Picking Java's brains

Ever wondered what Java does with all that memory? Not so long ago you'd have to trigger a heap dump and then grovel over it with arcane tools.

But since the release of Java 1.5 (old news, I know, but still new to me) two wonderful utilities are included in the JDK:
  • jstat, which outputs statistics in a vmstat-like format (if you're familiar with Unix administration)
  • jmap, whose output is a bit friendlier.
jstat is very useful when you want to take several samples over a period of time to watch trends, but most people will want jmap, especially with the -heap option; this tells you the current (and maximum) sizes of various parts of the Java memory, along with how much of that memory is actually used.

jmap also supports other run modes; the most useful (at least to me) are:

-histo gives you a listing of the objects in the Java heap, listed by class.

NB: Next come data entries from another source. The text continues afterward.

Lemma sleb_encode_fuel_ok n z :
  - 64 * 128 ^ Z.of_nat n ≤ z < 64 * 128 ^ Z.of_nat n →
  leb_frame (sleb_encode_fuel n z) = true ∧ leb_value (sleb_encode_fuel n z) = z ∧
  (1 ≤ length (sleb_encode_fuel n z) ≤ n + 1)%nat.
Proof.
  revert z. induction n as [|n IH]; intros z Hz.
  - simpl in Hz. cbn [sleb_encode_fuel]. split; [|split; [apply leb_value_last; lia|simpl; lia]].
    simpl. rewrite andb_true_iff, Z.leb_le, Z.ltb_lt. pose proof (Z.mod_pos_bound z 128). lia.
  - cbn [sleb_encode_fuel]. pose proof (Z.mod_pos_bound z 128 ltac:(lia)).
    destruct ((-64 <=? z) && (z <? 64)) eqn:Hs.
    + rewrite andb_true_iff, Z.leb_le, Z.ltb_lt in Hs.
      split; [|split; [apply leb_value_last; lia|simpl; lia]].
      simpl. rewrite andb_true_iff, Z.leb_le, Z.ltb_lt. lia.
    + assert (Hpow : 128 ^ Z.of_nat (S n) = 128 * 128 ^ Z.of_nat n).
      { rewrite Nat2Z.inj_succ, Z.pow_succ_r by lia. lia. }
      rewrite Hpow in Hz.
      destruct (IH (z / 128)) as (Hf & Hv & Hl).
      { split; [apply Z.div_le_lower_bound; lia|apply Z.div_lt_upper_bound; lia]. }
      destruct (sleb_encode_fuel n (z / 128)) as [|b bs] eqn:E; [simpl in Hl; lia|].
      split_and!.
      * change (((128 <=? 128 + z mod 128) && (128 + z mod 128 <? 256) && leb_frame (b :: bs)) = true).
        rewrite !andb_true_iff, Z.leb_le, Z.ltb_lt. split_and!; [lia..|done].
      * change ((128 + z mod 128) mod 128 + 128 * leb_value (b :: bs) = z).
        rewrite Hv. Z.to_euclidean_division_equations. lia.
      * cbn [length] in *. lia.
      * cbn [length] in *. lia.
Qed.

Lemma sleb_encode_ok z :
  int64 z → leb_frame (sleb_encode z) = true ∧ leb_value (sleb_encode z) = z ∧
  (1 ≤ length (sleb_encode z) ≤ 10)%nat.
Proof. intros Hz. apply sleb_encode_fuel_ok. unfold int64 in Hz. simpl. lia. Qed.

(** *** Streams of numbers *)

(** The decoder stands before the encodings of [ts]. *)
Definition stream (ts : list Z) : list Z := concat (map sleb_encode ts).
Definition tokens_at (m : memory) (d : xh_elf_sleb128_decoder_t) (ts : list Z) : Prop :=
  Forall int64 ts ∧ bytes_at m (d_cur d) (stream ts) ∧
  0 ≤ d_cur d ∧ d_cur d + Z.of_nat (length (stream ts)) ≤ d_end d ∧ d_end d < 2 ^ 64.

Lemma next_token m d t ts :
  tokens_at m d (t :: ts) →
  ∃ d', xh_elf_sleb128_decoder_next d m = (Ret (Some (u64 t), d'), m) ∧ tokens_at m d' ts ∧
    d' = Decoder (d_cur d + Z.of_nat (length (sleb_encode t))) (d_end d).
Proof.
  intros (Hts & Hb & H0 & Hle & Hend). inversion_clear Hts as [|? ? Ht Hts'].
  destruct (sleb_encode_ok t Ht) as (Hf & Hv & Hlen).
  unfold stream in *. simpl in Hb, Hle. rewrite bytes_at_app in Hb. destruct Hb as [Hb1 Hb2].
  rewrite length_app in Hle. eexists. split_and!; [|split_and!|reflexivity].
  - unfold xh_elf_sleb128_decoder_next.
    rewrite (sleb128_loop_value 11 m (d_cur d) (d_end d) 0 0 (sleb_encode t)); try done; try lia.
    by rewrite Hv, Z.mul_1_r, Z.add_0_l.
  - done.
  - done.
  - simpl. lia.
  - unfold stream. simpl. lia.
  - done.
Qed.

(** decoding what the reference encoder wrote gives the number back, as a
    64-bit word, and stops after its bytes, for every 64-bit integer. *)
Theorem sleb128_roundtrip z m cur end_ :
  int64 z → bytes_at m cur (sleb_encode z) → 0 ≤ cur →
  cur + Z.of_nat (length (sleb_encode z)) ≤ end_ → end_ < 2 ^ 64 →
  xh_elf_sleb128_decoder_next (Decoder cur end_) m =
    (Ret (Some (u64 z), Decoder (cur + Z.of_nat (length (sleb_encode z))) end_), m).
Proof.
  intros Hz Hb H0 Hle Hend. destruct (next_token m (Decoder cur end_) z []) as (d' & Hn & _ & ->).
  - split_and!; try done; [by constructor| |].
    + unfold stream. cbn [map concat]. by rewrite app_nil_r.
    + unfold stream. cbn [map concat]. by rewrite app_nil_r.
  - exact Hn.
Qed.

(** *** The decoder stays inside its range *)

Lemma sleb128_loop_bounds fuel m cur end_ value shift :
  0 ≤ cur ≤ end_ → end_ < 2 ^ 64 → shift = 7 * (11 - Z.of_nat fuel) → (0 < fuel ≤ 11)%nat →
  (∀ a, cur ≤ a < end_ → byte_allows PROT_READ m a = true) →
  match xh_elf_sleb128_loop fuel cur end_ value shift m with
  | (Ret (v, d), m') => m' = m ∧ d_end d = end_ ∧ cur ≤ d_cur d ≤ end_ ∧ (v = None → d_cur d = end_)
  | (Err e, m') => m' = m ∧ e = Undefined
  end.
Proof.
  revert cur value shift. induction fuel as [|fuel IH]; intros cur value shift Hc Hend Hs Hf Hr; [lia|].
  cbn [xh_elf_sleb128_loop]. destruct (Z.leb_spec end_ cur).
  { unfold mret, CM_ret. simpl. split_and!; try done; lia. }
  rewrite (CM_bind_Ret _ _ _ _ _ (load8_ok m cur (Hr cur ltac:(lia)))). cbv zeta.
  destruct (Z.leb_spec 64 shift); [done|]. rewrite (CM_bind_Ret _ _ _ tt m) by done.
  rewrite (wrap_small 64 (cur + 1)) by lia.
  destruct (truthy (byte_of m cur & 128)).
  - specialize (IH (cur + 1) (value .| u64 ((byte_of m cur & 127) << shift)) (shift + 7)).
    destruct (xh_elf_sleb128_loop fuel _ _ _ _ m) as [[[v d]|e] m'].
    + destruct IH as (-> & ? & ? & ?); try lia; [intros; apply Hr; lia|]. split_and!; done || lia.
    + apply IH; try lia. intros; apply Hr; lia.
  - unfold mret, CM_ret. simpl. split_and!; done || lia.
Qed.

(** whatever the bytes, the decoder reads only between its cursor and its
    end and leaves the cursor there; it reports an error only at the end, and
    fails otherwise only on an encoding of more than ten bytes, whose shift is
    undefined. *)
Theorem sleb128_next_bounds d m :
  0 ≤ d_cur d ≤ d_end d → d_end d < 2 ^ 64 →
  (∀ a, d_cur d ≤ a < d_end d → byte_allows PROT_READ m a = true) →
  match xh_elf_sleb128_decoder_next d m with
  | (Ret (v, d'), m') => m' = m ∧ d_end d' = d_end d ∧ d_cur d ≤ d_cur d' ≤ d_end d ∧
      (v = None → d_cur d' = d_end d)
  | (Err e, m') => m' = m ∧ e = Undefined
  end.
Proof. intros. apply sleb128_loop_bounds; done || lia. Qed.

(** ** The plain iterator *)

Definition entry_size (is_use_rela : Z) : Z := if truthy is_use_rela then SIZEOF_RELA else SIZEOF_REL.
(** The entries a table of [sz] bytes is taken to have: a partial one at the
    end counts. *)
Definition entry_count (sz is_use_rela : Z) : nat :=
  Z.to_nat ((sz + entry_size is_use_rela - 1) / entry_size is_use_rela).

(** The addresses of successive calls, until NULL. *)
Fixpoint plain_pull (fuel : nat) (it : xh_elf_plain_reloc_iterator_t) : list Z :=
  match fuel with
  | O => []
  | S fuel =>
      match xh_elf_plain_reloc_iterator_next it with
      | (Some a, it) => a :: plain_pull fuel it
      | (None, _) => []
      end
  end.

Lemma entry_size_pos r : entry_size r = 16 ∨ entry_size r = 24.
Proof. unfold entry_size. destruct (truthy r); auto. Qed.

Lemma entry_count_step sz r :
  0 < sz → entry_count sz r = S (entry_count (Z.max 0 (sz - entry_size r)) r).
Proof.
  intros Hsz. unfold entry_count. destruct (entry_size_pos r) as [-> | ->];
    Z.to_euclidean_division_equations; lia.
Qed.

Lemma plain_pull_spec fuel cur end_ r :
  0 ≤ cur → end_ + 24 < 2 ^ 64 → cur ≤ end_ + 24 → (Z.to_nat (end_ - cur) < fuel)%nat →
  plain_pull fuel (PlainIter cur end_ r) =
    (λ i, cur + Z.of_nat i * entry_size r) <$> seq 0 (entry_count (Z.max 0 (end_ - cur)) r).
Proof.
  revert cur. induction fuel as [|fuel IH]; intros cur H0 Hend Hle Hfuel; [lia|].
  cbn [plain_pull]. unfold xh_elf_plain_reloc_iterator_next. cbn [p_end p_cur p_is_use_rela].
  destruct (Z.leb_spec end_ cur).
  { replace (Z.max 0 (end_ - cur)) with 0 by lia. unfold entry_count.
    destruct (entry_size_pos r) as [-> | ->]; done. }
  rewrite Z.max_r, entry_count_step by lia. fold (entry_size r).
  destruct (entry_size_pos r) as [Hs|Hs]; rewrite wrap_small by lia.
  all: rewrite IH by lia; cbn [seq fmap list_fmap]; f_equal; [lia|].
  all: replace (end_ - (cur + entry_size r)) with (end_ - cur - entry_size r) by lia.
  all: rewrite <- (fmap_S_seq 0), <- list_fmap_compose; apply list_fmap_ext; simpl; lia.
Qed.

(** the plain iterator enumerates the entries of its table in order, each
    once, and then stops. *)
Theorem plain_iterator_enumerates rel rel_sz is_use_rela :
  0 ≤ rel → 0 ≤ rel_sz → rel + rel_sz + 24 < 2 ^ 64 →
  plain_pull (S (Z.to_nat rel_sz)) (xh_elf_plain_reloc_iterator_init rel rel_sz is_use_rela) =
    (λ i, rel + Z.of_nat i * entry_size is_use_rela) <$> seq 0 (entry_count rel_sz is_use_rela).
Proof.
  intros H0 Hsz Hlt. unfold xh_elf_plain_reloc_iterator_init. rewrite wrap_small by lia.
  rewrite plain_pull_spec by lia. by rewrite Z.max_r, Z.add_simpl_l by lia.
Qed.

(** *** Witnesses *)

(** A readable page at 0x1000 with the given bytes. *)
Fixpoint place (a : Z) (bs : list Z) (d : gmap Z Z) : gmap Z Z :=
  match bs with
  | [] => d
  | b :: bs => <[a := b]> (place (a + 1) bs d)
  end.
Definition sample_page (bs : list Z) : memory := Memory (place 0x1000 bs ∅) {[ 1 := PROT_READ ]} [].

Lemma sleb128_roundtrip_witness :
  xh_elf_sleb128_decoder_next (Decoder 0x1000 0x1010) (sample_page (sleb_encode (-123456))) =
    (Ret (Some 18446744073709428160, Decoder 0x1003 0x1010), sample_page (sleb_encode (-123456))).
Proof.
  apply (sleb128_roundtrip (-123456)); [unfold int64; lia|vm_compute; done|lia|vm_compute; done|lia].
Defined.

Lemma sleb128_next_bounds_witness :
  match xh_elf_sleb128_decoder_next (Decoder 0x1000 0x1002) (sample_page [0x80; 0x81]) with
  | (Ret (v, d'), m') => m' = sample_page [0x80; 0x81] ∧ d_end d' = 0x1002 ∧
      0x1000 ≤ d_cur d' ≤ 0x1002 ∧ (v = None → d_cur d' = 0x1002)
  | (Err e, m') => m' = sample_page [0x80; 0x81] ∧ e = Undefined
  end.
Proof.
  apply (sleb128_next_bounds (Decoder 0x1000 0x1002)); simpl; [lia|lia|].
  intros a Ha. assert (a = 0x1000 ∨ a = 0x1001) as [-> | ->] by lia; vm_compute; done.
Defined.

For each class, it tells you how many objects of that class are in the heap and how much memory they use. The listing is (at least on my system) in decreasing memory size order.

-permstat gives you a listing of the objects in the permanent generation; interesting (although unfortunately not really detailed enough) when something[tm] is eating your permgen space...

jmap can also be used to generate a heap dump, if you're so inclined. This can then be further inspected with jhat or similar tools.

And the best part? Well, there are two:
  1. These tools use the built-in instrumentation of the JVM, so you don't need to pass any funky commandline options (if you're running them on a local JVM, that is)
  2. They work on running processes!